Wir alle haben gelesen, was sich während dieser Zeitspanne zutrug. Diese Geschichte ist im Munde eines jeden Engländers; und du und ich, die wir noch Kinder waren, als die große Schlacht gewonnen und verloren wurde, können nicht müde werden, von diesem berühmten Kampf zu hören und zu erzählen. Die Erinnerung daran nagt noch immer am Herzen von Millionen Landsleuten jener tapferen Männer, die diese Schlacht verloren.. Sie brennen darauf, die Demütigung bei Gelegenheit zu rächen. Wenn nun ein Kampf siegreich für sie enden sollte, so würden die anderen ihrerseits sich erheben und uns ein verfluchtes Erbe von Haß und Rachsucht hinterlassen, und so wäre kein Ende dieser sogenannten Ehre und Schande und des jeweiligen erfolgreichen und erfolglosen Mordens abzusehen, in das die beiden stolzen Nationen verwickelt würden. Noch nach Jahrhunderten würden Engländer und Franzosen voreinander prahlen und sich gegenseitig umbringen, um den Ehrenkodex des Teufels tapfer zu befolgen.
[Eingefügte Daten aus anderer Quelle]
(* ===== verification/PlanRun.v ===== *)
(** * The execution of file plans

    execute_file_plan, start_batch_plan, start_batch_transfer and the blocking batches of
    crates/handshaker-application/src/runtime.rs: a plan that may be executed becomes one
    background transfer, its trees transferred one after the other and its files in one batch,
    with the results put together. *)

From Stdlib Require Import Strings.String.
From stdpp Require Import gmap.
From S2P Require Import Prelude Errors AppErrors Domain EventHub Transfer RemotePath FilePlan.

#[local] Open Scope string_scope.
#[local] Open Scope list_scope.
#[local] Open Scope Z_scope.

Abbreviation CoreBatchResult := Domain.BatchTransferResult.
Abbreviation core_result := Domain.mkBatchTransferResult.

Record TreeTransferDto := mkTree { tt_source : string; tt_target : string }.

Record BatchTransferRequest := mkBatchRequest {
  bq_session_id : Z; bq_files : list BatchTransferItemDto; bq_trees : list TreeTransferDto; bq_overwrite : bool }.

Record ExecuteFilePlanRequest := mkExecute { ex_plan : FileOperationPlan; ex_overwrite : bool; ex_concurrency : Z }.

Definition merge_core_batch (target partial : CoreBatchResult) : CoreBatchResult :=
  core_result (Domain.br_ok target ++ Domain.br_ok partial) (Domain.br_failures target ++ Domain.br_failures partial).

(** The parts of a plan. *)
Definition tree_parts (plan : FileOperationPlan) : list TreeTransferDto :=
  (fun i => mkTree (pi_source i) (pi_destination i)) <$> filter (fun i => pi_is_directory i = true) (fp_items plan).
Definition file_parts (plan : FileOperationPlan) : list BatchTransferItemDto :=
  (fun i => Transfer.mkBatchItem (pi_source i) (pi_destination i)) <$> filter (fun i => pi_is_directory i = false) (fp_items plan).

Section Run.
Context `{HashOrder}.
(** The text of a core message. *)
Context (render : message -> string).

Definition batch_result_to_dto (result : CoreBatchResult) : BatchTransferResultDto :=
  mkBatchResult
    ((fun i => Transfer.mkBatchItem (Domain.bi_source i) (Domain.bi_target i)) <$> Domain.br_ok result)
    ((fun f => mkTransferFailure (bf_source f) (bf_target f) (render (bf_message f))) <$> Domain.br_failures result).

(** ** The background task

    One call of the client: what it answers, given whether the token of the transfer is
    cancelled when it ends; the calls others make to the registry meanwhile; the time after. *)
Record Await := mkAwait {
  aw_answer : bool -> Res CoreBatchResult;
  aw_meanwhile : list (registry_call * Z);
  aw_now : Z
}.

(** The token is shared with the entry; an entry whose task runs leaves the history only after
    it was cancelled. *)
Definition token (id : Z) (r : TransferRegistry) : bool :=
  match rg_transfers r !! id with Some e => at_cancelled e | None => true end.

(** [result], [completed_items] and [failed_items]. *)
Record PlanTask := mkPlanTask { pt_result : CoreBatchResult; pt_completed : Z; pt_failed : Z }.

Definition OPERATION : string := "execute_file_plan".

Fixpoint run_trees (id : Z) (trees : list TreeTransferDto) (awaits : list Await) (t : PlanTask) (r : TransferRegistry)
  : option (AppResult () * PlanTask * list Await * TransferRegistry) :=
  match trees with
  | [] => Some (Ok (), t, awaits, r)
  | tree :: trees =>
      match awaits with
      | [] => None
      | a :: awaits =>
          let r := calls (aw_meanwhile a) r in
          match aw_answer a (token id r) with
          | Err e => Some (Err (from_core_error e OPERATION), t, awaits, r)
          | Ok partial =>
              let t := mkPlanTask (merge_core_batch (pt_result t) partial) (pt_completed t + 1) (pt_failed t) in
              run_trees id trees awaits t
                (set_batch_items id (pt_completed t) (pt_failed t) (Some (tt_source tree)) (aw_now a) r)
          end
      end
  end.

Definition run_files (id : Z) (files : list BatchTransferItemDto) (awaits : list Await) (t : PlanTask) (r : TransferRegistry)
  : option (AppResult () * PlanTask * TransferRegistry) :=
  match files with
  | [] => Some (Ok (), t, r)
  | _ =>
      match awaits with
      | [] => None
      | a :: _ =>
          let r := calls (aw_meanwhile a) r in
          match aw_answer a (token id r) with
          | Err e => Some (Err (from_core_error e OPERATION), t, r)
          | Ok partial =>
              let t := mkPlanTask (merge_core_batch (pt_result t) partial)
                         (pt_completed t + zlen (Domain.br_ok partial)) (pt_failed t + zlen (Domain.br_failures partial)) in
              Some (Ok (), t,
                    set_batch_items id (pt_completed t) (pt_failed t) (Transfer.bi_source <$> last files) (aw_now a) r)
          end
      end
  end.

Definition run_parts (id : Z) (plan : FileOperationPlan) (awaits : list Await) (r : TransferRegistry)
  : option (AppResult () * PlanTask * TransferRegistry) :=
  match run_trees id (tree_parts plan) awaits (mkPlanTask (core_result [] []) 0 0) r with
  | None => None
  | Some (Err e, t, _, r) => Some (Err e, t, r)
  | Some (Ok _, t, awaits, r) => run_files id (file_parts plan) awaits t r
  end.

Definition is_transport (f : BatchTransferFailure) : bool := bool_decide (bf_code f = Some Transport).

Definition connection_lost_code (code : PublicErrorCode) : bool := bool_decide (code = ConnectFailed).

Definition partial_error (lost : bool) (failures items : nat) : PublicError :=
  operation OPERATION
    (public_new (if lost then ConnectionLost else PublicRemoteIo)
       (pretty failures +:+ " file(s) failed across " +:+ pretty items +:+ " plan items")).

(** The [match outcome]: the registry, and whether the session is to be marked as lost. *)
Definition settle_plan (id : Z) (plan : FileOperationPlan) (outcome : AppResult ()) (result : CoreBatchResult) (now : Z)
  (r : TransferRegistry) : TransferRegistry * bool :=
  match outcome, Domain.br_failures result with
  | Ok _, [] =>
      let r := match fp_total_bytes plan with Some total => set_progress id total total now r | None => r end in
      (transition_publish id Completed now (set_batch_result id (batch_result_to_dto result) r), false)
  | Ok _, failures =>
      let connection_closed := existsb is_transport failures in
      let r := set_error id (partial_error connection_closed (length failures) (length (fp_items plan))) r in
      (transition_publish id Failed now (set_batch_result id (batch_result_to_dto result) r), connection_closed)
  | Err error, _ =>
      if bool_decide (pe_code error = TransferCancelled) then
        (match get id r with Ok snapshot => publish_update snapshot now r | Err _ => r end, false)
      else
        let r := set_error id error (set_batch_result id (batch_result_to_dto result) r) in
        (transition_publish id Failed now r, connection_lost_code (pe_code error))
  end.

(** The whole task from its first step at [now]; the awaits given are those it gets to, the
    last time is that of the settling. *)
Definition run_plan (id : Z) (plan : FileOperationPlan) (awaits : list Await) (now settled : Z) (r : TransferRegistry)
  : option (TransferRegistry * bool) :=
  match run_parts id plan awaits (transition id Running now r).2 with
  | Some (outcome, t, r) => Some (settle_plan id plan outcome (pt_result t) settled r)
  | None => None
  end.

(** ** Starting it *)

Definition joined (field : FilePlanItem -> string) (plan : FileOperationPlan) : string :=
  String.concat ", " (map field (fp_items plan)).

(** [start_batch_plan] up to the spawn: the registered entry with the planned totals. *)
Definition start_batch_plan (request : ExecuteFilePlanRequest) (now : Z) (r : TransferRegistry) : Z * TransferRegistry :=
  let plan := ex_plan request in
  let direction := match fp_direction plan with PlanDownload => Download | PlanUpload => Upload end in
  let '(s, r) := snapshot_for (fp_session_id plan) direction (joined pi_source plan) (joined pi_destination plan) now r in
  let s := mkTransferSnapshot (ts_id s) (ts_session_id s) (ts_direction s) (ts_source s) (ts_destination s) (ts_state s)
             (ts_transferred_bytes s) (fp_total_bytes plan) (ts_started_at_ms s) (ts_finished_at_ms s) (ts_error s)
             (zlen (fp_items plan)) (ts_completed_items s) (ts_failed_items s) (ts_current_item s) (ts_batch_result s) in
  (ts_id s, register s now r).

(** [execute_file_plan]; [open] is [ensure_open], [session] the look-up of the plan's session. *)
Definition execute_file_plan (open : AppResult ()) (session : AppResult ()) (request : ExecuteFilePlanRequest) (now : Z)
  (r : TransferRegistry) : AppResult Z * TransferRegistry :=
  match open with
  | Err e => (Err e, r)
  | Ok _ =>
      if negb (is_executable_with (ex_plan request) (ex_overwrite request)) then
        (Err (operation OPERATION (public_new InvalidState "plan contains unresolved conflicts for the given options")), r)
      else
        match session with
        | Err e => (Err e, r)
        | Ok _ => let '(id, r) := start_batch_plan request now r in (Ok id, r)
        end
  end.

(** [start_batch_transfer]; [session] has the root of the phone. *)
Definition batch_plan_items (root : string) (request : BatchTransferRequest) (direction : FilePlanDirection)
  : list FilePlanItem :=
  let item is_directory source target :=
    match direction with
    | PlanDownload => mkPlanItem (resolve_remote_path root source) target is_directory None
    | PlanUpload => mkPlanItem source (resolve_remote_path root target) is_directory None
    end in
  ((fun f => item false (Transfer.bi_source f) (Transfer.bi_target f)) <$> bq_files request) ++
  ((fun t => item true (tt_source t) (tt_target t)) <$> bq_trees request).

Definition batch_plan (root : string) (request : BatchTransferRequest) (direction : FilePlanDirection) : FileOperationPlan :=
  let items := batch_plan_items root request direction in
  let count b := zlen (filter (fun i => pi_is_directory i = b) items) in
  mkPlan direction (bq_session_id request) items [] (count false) (count true) None (count true >? 0) true.

Definition start_batch_transfer (open : AppResult ()) (session : AppResult string) (request : BatchTransferRequest)
  (direction : FilePlanDirection) (now : Z) (r : TransferRegistry) : AppResult Z * TransferRegistry :=
  match open with
  | Err e => (Err e, r)
  | Ok _ =>
      match session with
      | Err e => (Err e, r)
      | Ok root =>
          execute_file_plan open (Ok ()) (mkExecute (batch_plan root request direction) (bq_overwrite request) 1) now r
      end
  end.

(** ** The blocking batches

    [batch_download] and [batch_upload]: the answers of the client, tree by tree and then for
    the files, which are asked for even when there are none. *)
Fixpoint blocking_trees (op : string) (trees : list TreeTransferDto) (answers : list (Res CoreBatchResult))
  (result : CoreBatchResult) : option (AppResult CoreBatchResult * list (Res CoreBatchResult)) :=
  match trees, answers with
  | [], _ => Some (Ok result, answers)
  | _ :: _, [] => None
  | _ :: trees, Err e :: answers => Some (Err (from_core_error e op), answers)
  | _ :: trees, Ok partial :: answers => blocking_trees op trees answers (merge_core_batch result partial)
  end.

Definition blocking_batch (op : string) (trees : list TreeTransferDto) (answers : list (Res CoreBatchResult))
  : option (AppResult BatchTransferResultDto) :=
  match blocking_trees op trees answers (core_result [] []) with
  | None => None
  | Some (Err e, _) => Some (Err e)
  | Some (Ok result, Err e :: _) => Some (Err (from_core_error e op))
  | Some (Ok result, Ok partial :: _) => Some (Ok (batch_result_to_dto (merge_core_batch result partial)))
  | Some (Ok _, []) => None
  end.

End Run.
Alle unsere Freunde nahmen an der Schlacht teil und standen ihren Mann. Den ganzen Tag lang hielt die unerschrockene englische Infanterie den wütenden Angriffen der französischen Kavallerie stand und erwiderte sie, während die Frauen, zehn Meilen entfernt, beteten. Die Geschütze, die man bis nach Brüssel hörte, zerrissen ihre Reihen. Kameraden fielen, und die beherzten Überlebenden schlossen die Reihen wieder. Gegen Abend ließ die Heftigkeit der vielen so tapfer zurückgeschlagenen französischen Angriffe nach. Die Franzosen hatten wohl außer mit den Briten noch mit anderen Feinden zu tun, oder sie rüsteten sich auf einen letzten Ansturm. Der kam schließlich auch. Die Kolonnen der kaiserlichen Garde marschierten den Mont Saint-Jean hinauf, um mit einem Male die Engländer von der Höhe zu fegen, die sie den ganzen Tag behauptet hatten; ungeachtet des Geschützfeuers der Engländer, das den Tod in ihre Reihen schleuderte, drängten die dunklen, wogenden Kolonnen näher den Hügel hinauf. Sie schienen den Gipfel fast erreicht zu haben, als sie zu wanken begannen. Dann blieben sie stehen, immer noch das Gesicht zum Feind gerichtet. Nun endlich stürzten die englischen Truppen aus ihren Stellungen, aus denen sie kein Feind hatte verdrängen können, und die Garde wandte sich und floh.

Man hörte in Brüssel kein Schießen mehr – die Verfolger entfernten sich meilenweit. Dunkelheit senkte sich über Schlachtfeld und Stadt herab, und Amelia betete für George, der auf dem Gesicht lag, tot, von einer Kugel ins Herz getroffen.